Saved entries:

_ _ _

(* ===== verification/PtBuffer.v ===== *)
(** * Text buffers of the piece tree

    The functions of [src/src/vs/editor/common/model/pieceTreeTextBuffer/pieceTreeBase.ts]
    that read the text buffers only: finding the line starts of a text, and converting
    between offsets and cursors in a buffer.  A text is the list of its UTF-16 code units.

    The number of line breaks that end in a part of a text depends on the code unit that
    follows it, as a CR before a LF does not end a line: [breaks_in s nx] counts those of
    [s] when [nx] follows.  The line of an offset of a buffer is [line_of]. *)

From S2P Require Import Prelude Length RbTree.

#[local] Open Scope js_scope.
#[local] Arguments Z.eqb : simpl never.
#[local] Arguments Z.ltb : simpl never.
#[local] Arguments Z.add : simpl never.
#[local] Arguments Z.sub : simpl never.

(** ** Strings *)

(** [s.charCodeAt(i)]; [None] is [NaN], which no comparison holds of. *)
Definition charCodeAt (s : list Z) (i : Z) : option Z := s.[i].

Definition is_char (o : option Z) (c : Z) : bool := match o with Some x => x =? c | None => false end.

(** The part of [s] from [a] to [b]. *)
Definition sub (s : list Z) (a b : Z) : list Z := take (Z.to_nat (b - a)) (drop (Z.to_nat a) s).

Definition clamp (n i : Z) : Z := Z.max 0 (Z.min i n).

Definition substring (s : list Z) (a b : Z) : list Z :=
  let a' := clamp (zlen s) a in
  let b' := clamp (zlen s) b in
  sub s (Z.min a' b') (Z.max a' b').

(** [s.substr(start, length)] with [0 <= start]. *)
Definition substr (s : list Z) (start len : Z) : list Z :=
  let start' := clamp (zlen s) start in
  sub s start' (start' + Z.max 0 (Z.min len (zlen s - start'))).

(** ** Line starts *)

(** The assignments [r[rLength++] = ...] of the loop, from the index [i] on. *)
Fixpoint line_starts_at (i : Z) (str : list Z) : list Z :=
  match str with
  | [] => []
  | chr :: str' =>
      if chr =? 13 then
        match str' with
        | d :: str'' => if d =? 10 then (i + 2) :: line_starts_at (i + 2) str'' else (i + 1) :: line_starts_at (i + 1) str'
        | [] => [i + 1]
        end
      else if chr =? 10 then (i + 1) :: line_starts_at (i + 1) str'
      else line_starts_at (i + 1) str'
  end.

(** The typed array keeps the elements modulo 2^16 or 2^32. *)
Definition createUintArray (arr : list Z) : list Z :=
  let width := match arr.[zlen arr - 1] with
               | Some x => if x <? 65536 then 2 ^ 16 else 2 ^ 32
               | None => 2 ^ 32
               end in
  (fun x => x mod width) <$> arr.

Definition createLineStartsFast (str : list Z) (readonly : bool) : list Z :=
  let r := 0 :: line_starts_at 0 str in
  if readonly then createUintArray r else r.

Record StringBuffer : Type := mkBuffer { buffer : list Z; lineStarts : list Z }.

(** ** Cursors *)

(** [lineStarts[i]]; a start outside the array is [undefined], with which the code never
    computes. *)
Definition line_start (b : StringBuffer) (i : Z) : result Z :=
  match (lineStarts b).[i] with Some x => Ok x | None => Throw OtherError end.

(** [this._buffers[i]], whose fields are read next. *)
Definition get_buffer (bufs : list StringBuffer) (i : Z) : result StringBuffer :=
  match bufs.[i] with Some b => Ok b | None => Throw TypeError end.

Definition offsetInBuffer (bufs : list StringBuffer) (bufferIndex : Z) (cursor : BufferCursor) : result Z :=
  let* b := get_buffer bufs bufferIndex in
  let* x := line_start b (line cursor) in
  Ok (x + column cursor).

(** The loop of [positionInBuffer]; the results are [mid] and [midStart]. *)
Fixpoint position_loop (fuel : nat) (b : StringBuffer) (offset low high mid midStart : Z) : result (Z * Z) :=
  match fuel with
  | O => Throw OtherError
  | S fuel' =>
      if low <=? high then
        let mid := to_int32 (low + (high - low) / 2) in
        let* midStart := line_start b mid in
        if mid =? high then Ok (mid, midStart)
        else
          let* midStop := line_start b (mid + 1) in
          if offset <? midStart then position_loop fuel' b offset low (mid - 1) mid midStart
          else if offset >=? midStop then position_loop fuel' b offset (mid + 1) high mid midStart
          else Ok (mid, midStart)
      else Ok (mid, midStart)
  end.

Definition positionInBuffer (bufs : list StringBuffer) (piece : Piece) (remainder : Z) : result BufferCursor :=
  let* b := get_buffer bufs (bufferIndex piece) in
  let* x := line_start b (line (start piece)) in
  let offset := x + column (start piece) + remainder in
  let low := line (start piece) in
  let high := line (end_ piece) in
  let* (mid, midStart) := position_loop (S (Z.to_nat (high - low + 1))) b offset low high 0 0 in
  Ok (mkCursor mid (offset - midStart)).

Definition getLineFeedCnt (bufs : list StringBuffer) (bufferIndex : Z) (start end_ : BufferCursor) : result Z :=
  if column end_ =? 0 then Ok (line end_ - line start)
  else
    let* b := get_buffer bufs bufferIndex in
    if line end_ =? zlen (lineStarts b) - 1 then Ok (line end_ - line start)
    else
      let* nextLineStartOffset := line_start b (line end_ + 1) in
      let* x := line_start b (line end_) in
      let endOffset := x + column end_ in
      if nextLineStartOffset >? endOffset + 1 then Ok (line end_ - line start)
      else
        let previousCharOffset := endOffset - 1 in
        if is_char (charCodeAt (buffer b) previousCharOffset) 13
        then Ok (line end_ - line start + 1) else Ok (line end_ - line start).

Definition getAccumulatedValue (bufs : list StringBuffer) (piece : Piece) (index : Z) : result Z :=
  if index <? 0 then Ok 0
  else
    let* b := get_buffer bufs (bufferIndex piece) in
    let expectedLineStartIndex := line (start piece) + index + 1 in
    let* s := line_start b (line (start piece)) in
    if expectedLineStartIndex >? line (end_ piece) then
      let* e := line_start b (line (end_ piece)) in
      Ok (e + column (end_ piece) - s - column (start piece))
    else
      let* e := line_start b expectedLineStartIndex in
      Ok (e - s - column (start piece)).

(** [{ index, remainder }]. *)
Definition getIndexOf (bufs : list StringBuffer) (piece : Piece) (accumulatedValue : Z) : result (Z * Z) :=
  let* pos := positionInBuffer bufs piece accumulatedValue in
  let lineCnt := line pos - line (start piece) in
  let* e := offsetInBuffer bufs (bufferIndex piece) (end_ piece) in
  let* s := offsetInBuffer bufs (bufferIndex piece) (start piece) in
  if e - s =? accumulatedValue then
    let* realLineCnt := getLineFeedCnt bufs (bufferIndex piece) (start piece) pos in
    if negb (realLineCnt =? lineCnt) then Ok (realLineCnt, 0) else Ok (lineCnt, column pos)
  else Ok (lineCnt, column pos).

_ _ _

The records above must be restated. Preserve every word.

(* ===== verification/PtBuffer.v ===== *)
(** * Text buffers of the piece tree

    The functions of [src/src/vs/editor/common/model/pieceTreeTextBuffer/pieceTreeBase.ts]
    that read the text buffers only: finding the line starts of a text, and converting
    between offsets and cursors in a buffer.  A text is the list of its UTF-16 code units.

    The number of line breaks that end in a part of a text depends on the code unit that
    follows it, as a CR before a LF does not end a line: [breaks_in s nx] counts those of
    [s] when [nx] follows.  The line of an offset of a buffer is [line_of]. *)

From S2P Require Import Prelude Length RbTree.

#[local] Open Scope js_scope.
#[local] Arguments Z.eqb : simpl never.
#[local] Arguments Z.ltb : simpl never.
#[local] Arguments Z.add : simpl never.
#[local] Arguments Z.sub : simpl never.

(** ** Strings *)

(** [s.charCodeAt(i)]; [None] is [NaN], which no comparison holds of. *)
Definition charCodeAt (s : list Z) (i : Z) : option Z := s.[i].

Definition is_char (o : option Z) (c : Z) : bool := match o with Some x => x =? c | None => false end.

(** The part of [s] from [a] to [b]. *)
Definition sub (s : list Z) (a b : Z) : list Z := take (Z.to_nat (b - a)) (drop (Z.to_nat a) s).

Definition clamp (n i : Z) : Z := Z.max 0 (Z.min i n).

Definition substring (s : list Z) (a b : Z) : list Z :=
  let a' := clamp (zlen s) a in
  let b' := clamp (zlen s) b in
  sub s (Z.min a' b') (Z.max a' b').

(** [s.substr(start, length)] with [0 <= start]. *)
Definition substr (s : list Z) (start len : Z) : list Z :=
  let start' := clamp (zlen s) start in
  sub s start' (start' + Z.max 0 (Z.min len (zlen s - start'))).

(** ** Line starts *)

(** The assignments [r[rLength++] = ...] of the loop, from the index [i] on. *)
Fixpoint line_starts_at (i : Z) (str : list Z) : list Z :=
  match str with
  | [] => []
  | chr :: str' =>
      if chr =? 13 then
        match str' with
        | d :: str'' => if d =? 10 then (i + 2) :: line_starts_at (i + 2) str'' else (i + 1) :: line_starts_at (i + 1) str'
        | [] => [i + 1]
        end
      else if chr =? 10 then (i + 1) :: line_starts_at (i + 1) str'
      else line_starts_at (i + 1) str'
  end.

(** The typed array keeps the elements modulo 2^16 or 2^32. *)
Definition createUintArray (arr : list Z) : list Z :=
  let width := match arr.[zlen arr - 1] with
               | Some x => if x <? 65536 then 2 ^ 16 else 2 ^ 32
               | None => 2 ^ 32
               end in
  (fun x => x mod width) <$> arr.

Definition createLineStartsFast (str : list Z) (readonly : bool) : list Z :=
  let r := 0 :: line_starts_at 0 str in
  if readonly then createUintArray r else r.

Record StringBuffer : Type := mkBuffer { buffer : list Z; lineStarts : list Z }.

(** ** Cursors *)

(** [lineStarts[i]]; a start outside the array is [undefined], with which the code never
    computes. *)
Definition line_start (b : StringBuffer) (i : Z) : result Z :=
  match (lineStarts b).[i] with Some x => Ok x | None => Throw OtherError end.

(** [this._buffers[i]], whose fields are read next. *)
Definition get_buffer (bufs : list StringBuffer) (i : Z) : result StringBuffer :=
  match bufs.[i] with Some b => Ok b | None => Throw TypeError end.

Definition offsetInBuffer (bufs : list StringBuffer) (bufferIndex : Z) (cursor : BufferCursor) : result Z :=
  let* b := get_buffer bufs bufferIndex in
  let* x := line_start b (line cursor) in
  Ok (x + column cursor).

(** The loop of [positionInBuffer]; the results are [mid] and [midStart]. *)
Fixpoint position_loop (fuel : nat) (b : StringBuffer) (offset low high mid midStart : Z) : result (Z * Z) :=
  match fuel with
  | O => Throw OtherError
  | S fuel' =>
      if low <=? high then
        let mid := to_int32 (low + (high - low) / 2) in
        let* midStart := line_start b mid in
        if mid =? high then Ok (mid, midStart)
        else
          let* midStop := line_start b (mid + 1) in
          if offset <? midStart then position_loop fuel' b offset low (mid - 1) mid midStart
          else if offset >=? midStop then position_loop fuel' b offset (mid + 1) high mid midStart
          else Ok (mid, midStart)
      else Ok (mid, midStart)
  end.

Definition positionInBuffer (bufs : list StringBuffer) (piece : Piece) (remainder : Z) : result BufferCursor :=
  let* b := get_buffer bufs (bufferIndex piece) in
  let* x := line_start b (line (start piece)) in
  let offset := x + column (start piece) + remainder in
  let low := line (start piece) in
  let high := line (end_ piece) in
  let* (mid, midStart) := position_loop (S (Z.to_nat (high - low + 1))) b offset low high 0 0 in
  Ok (mkCursor mid (offset - midStart)).

Definition getLineFeedCnt (bufs : list StringBuffer) (bufferIndex : Z) (start end_ : BufferCursor) : result Z :=
  if column end_ =? 0 then Ok (line end_ - line start)
  else
    let* b := get_buffer bufs bufferIndex in
    if line end_ =? zlen (lineStarts b) - 1 then Ok (line end_ - line start)
    else
      let* nextLineStartOffset := line_start b (line end_ + 1) in
      let* x := line_start b (line end_) in
      let endOffset := x + column end_ in
      if nextLineStartOffset >? endOffset + 1 then Ok (line end_ - line start)
      else
        let previousCharOffset := endOffset - 1 in
        if is_char (charCodeAt (buffer b) previousCharOffset) 13
        then Ok (line end_ - line start + 1) else Ok (line end_ - line start).

Definition getAccumulatedValue (bufs : list StringBuffer) (piece : Piece) (index : Z) : result Z :=
  if index <? 0 then Ok 0
  else
    let* b := get_buffer bufs (bufferIndex piece) in
    let expectedLineStartIndex := line (start piece) + index + 1 in
    let* s := line_start b (line (start piece)) in
    if expectedLineStartIndex >? line (end_ piece) then
      let* e := line_start b (line (end_ piece)) in
      Ok (e + column (end_ piece) - s - column (start piece))
    else
      let* e := line_start b expectedLineStartIndex in
      Ok (e - s - column (start piece)).

(** [{ index, remainder }]. *)
Definition getIndexOf (bufs : list StringBuffer) (piece : Piece) (accumulatedValue : Z) : result (Z * Z) :=
  let* pos := positionInBuffer bufs piece accumulatedValue in
  let lineCnt := line pos - line (start piece) in
  let* e := offsetInBuffer bufs (bufferIndex piece) (end_ piece) in
  let* s := offsetInBuffer bufs (bufferIndex piece) (start piece) in
  if e - s =? accumulatedValue then
    let* realLineCnt := getLineFeedCnt bufs (bufferIndex piece) (start piece) pos in
    if negb (realLineCnt =? lineCnt) then Ok (realLineCnt, 0) else Ok (lineCnt, column pos)
  else Ok (lineCnt, column pos).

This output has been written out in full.